A quick recap: Iger, the larger than life former-and-current Disney chief executive, delayed his retirement at least four times over the past decade. Then, he failed to choose a suitable successor. Now, Disney will pay Iger more than $50mn to try again, and pay the failed successor more than $20mn to exit.
“Is that a great use of shareholder resources?” Charles Elson, a corporate governance expert at the University of Delaware, asks. He notes that Disney’s board renewed Chapek’s contract only five months ago, and stated unanimous support for him. “None of this makes a lot of sense,” Elson says.
Longtime Disney-watchers will notice that this is a sequel. In the 1990s, chief executive Michael Eisner installed Michael Ovitz as his presumed successor, but it later emerged in a court case that he told a colleague Ovitz was a “psychopath” and he got rid of him within 14 months.
Today’s Disney drama is not as financially destructive as the 1990s debacle, which forced Disney to pay Ovitz $140mn to leave and resulted in lawsuits that hung over the company for more than a decade. Chapek, who started as chief executive in February 2020, also lasted longer than Ovitz, although 33 months is nothing to brag about.
Disney has given Iger two years to find another successor — a seemingly long time considering he has been at it for a decade.
Both of these fiascos raise the question of why the chief executive has such influence over choosing his — and at Disney, it has always been his — own successor in the first place. That should be the task of the board, but Iger had been chair of Disney’s board until last year, giving the chief executive considerable power over the decision. Elson says that Disney “seems to be locked in the traditional mindset that CEO dominates the board”, even as corporate governance best practices move in the other direction.

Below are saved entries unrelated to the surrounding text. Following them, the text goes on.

Lemma sendFrame_alone Q p env k r u :
  leads Q (sent t (mkThread (SendWrite env k) todo onerr) k (sendFrame pool env p).1
          (here (sendFrame pool env p).2 (SendWrite env k) (Some t) r u)) ->
  leads Q (here p (SendLock env k) None r u).
Proof.
  intros Hrun. go; [arrive|]. go; [reflexivity|].
  unfold sendFrame, encodeTo in *. destruct (p_conn p) as [c|] eqn:Ec.
  - moved_on. go; [|exact Hrun]. unfold sendFrame, encodeTo. rewrite Ec. by destruct (conn_encode _ _ c).
  - cbn [fst snd] in Hrun.
    assert (Es : sent t (mkThread (SendConn env k) todo onerr) k (Err FErrConnNil) (here p (SendConn env k) (Some t) r u)
      = sent t (mkThread (SendWrite env k) todo onerr) k (Err FErrConnNil) (here p (SendWrite env k) (Some t) r u)).
    { unfold sent, rekeyDone, return_ok, return_err, goto, set_thread, here. cbn.
      destruct k as [| |[]|]; cbn; by rewrite !insert_insert_eq. }
    fields_here. by rewrite Es.
Qed.

Lemma rekeyDone_here payload ok p c u :
  rekeyDone t (mkThread c todo onerr) (Some payload) ok (here p c None (Some t) u) = here p (PubCipher payload) None None u.
Proof. unfold rekeyDone. by apply goto_moved. Qed.

Lemma sendFrame_cipher env p : p_cipher (sendFrame pool env p).2 = p_cipher p.
Proof. unfold sendFrame. by destruct (encodeTo_conn pool env p) as [conn ->]. Qed.

Lemma TriggerRekey_alone Q p payload u :
  (forall u', leads Q (here (TriggerRekey pool (i_now i) (i_salt i) p).2 (PubCipher payload) None None u')) ->
  leads Q (here p (RekeyLock (Some payload)) None None u).
Proof.
  intros Hrun. go; [arrive|]. go; [reflexivity|].
  unfold TriggerRekey, mbind, M_bind, gets, modify, lift in Hrun.
  destruct (p_cipher p) as [ciph|] eqn:Ec; cbn [mbind option_bind]; [|rewrite rekeyDone_here; apply Hrun].
  destruct (GetKey ciph) as [currKey|]; [|rewrite rekeyDone_here; apply Hrun].
  moved_on. go; [reflexivity|]. destruct (GenerateNonce (i_salt i)) as [salt|]; [|rewrite rekeyDone_here; apply Hrun].
  moved_on. set (p1 := set_seq _ p) in *. go; [reflexivity|]. unfold sealNow. fields_here.
  assert (Eo : cipherObj p1 = ciph) by (unfold cipherObj, p1; cbn; by rewrite Ec).
  rewrite Eo. change (p_seqCounter p1) with (u64_add (p_seqCounter p) 1) in Hrun.
  destruct (sealFrame ciph _ _ _ salt) as [env|]; [|rewrite rekeyDone_here; apply Hrun].
  moved_on. apply sendFrame_alone. pose proof (sendFrame_cipher env p1) as E2.
  destruct (sendFrame pool env p1) as [[[]|er] p2]; cbn [fst snd sent] in *.
  - moved_on. change (p_cipher p1) with (p_cipher p) in E2. rewrite Ec in E2.
    destruct (RatchetKey currKey salt) as [nextKey|] eqn:Er.
    + go; [rewrite Er; reflexivity|]. rewrite E2. destruct (UpdateKey ciph nextKey) as [c'|]; [|rewrite rekeyDone_here; apply Hrun].
      unfold rekeyDone. moved_on. apply Hrun.
    + go; [rewrite Er; reflexivity|]. rewrite rekeyDone_here. apply Hrun.
  - unfold rekeyDone. moved_on. apply Hrun.
Qed.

“This is the largest company that has had an ongoing issue [with succession] that really dates back to the 1990s,” he said. “They’ve had a problem for a generation.”
Disney’s board ostensibly represents shareholder interests. So what is the board’s position? It is somewhat split between Chapek and Iger supporters, according to people close to the situation. In the past few months, board members have been canvassed by several Disney executives who are Iger loyalists with complaints about Chapek.
Even Disney’s chief financial officer took the unusual step of going to the board. Christine McCarthy had an argument with Chapek before this month’s disastrous earnings release, and had expressed to the board that she had lost confidence in him, according to people familiar with the matter.
In fairness, Chapek has had particularly bad luck. He stepped into the top job a few weeks before a once-in-a-century pandemic. Chapek was also unfortunate in being the one carrying out Iger’s strategy — waging an expensive battle against Netflix — even after the investment world changed their mind about it.
It’s impossible to say how things would have turned out if it weren’t for the coronavirus pandemic, inflation, the war in Ukraine and tumbling stock markets. But the fact that a company that employs hundreds of thousands of people can seemingly falter without one specific person in charge, is not a fantastic sign.
Disney’s board seems to have woken up. MoffettNathanson analysts said: “We applaud Disney’s board for the courage to make this change.” Iger is returning as chief executive but, critically, he will not lead the board this time.
But this is a momentary reprieve rather than a permanent solution, and the clock is already ticking. As one top-10 shareholder in Disney cautioned: “We’ll be addressing the succession plan again within the next 12-18 months.”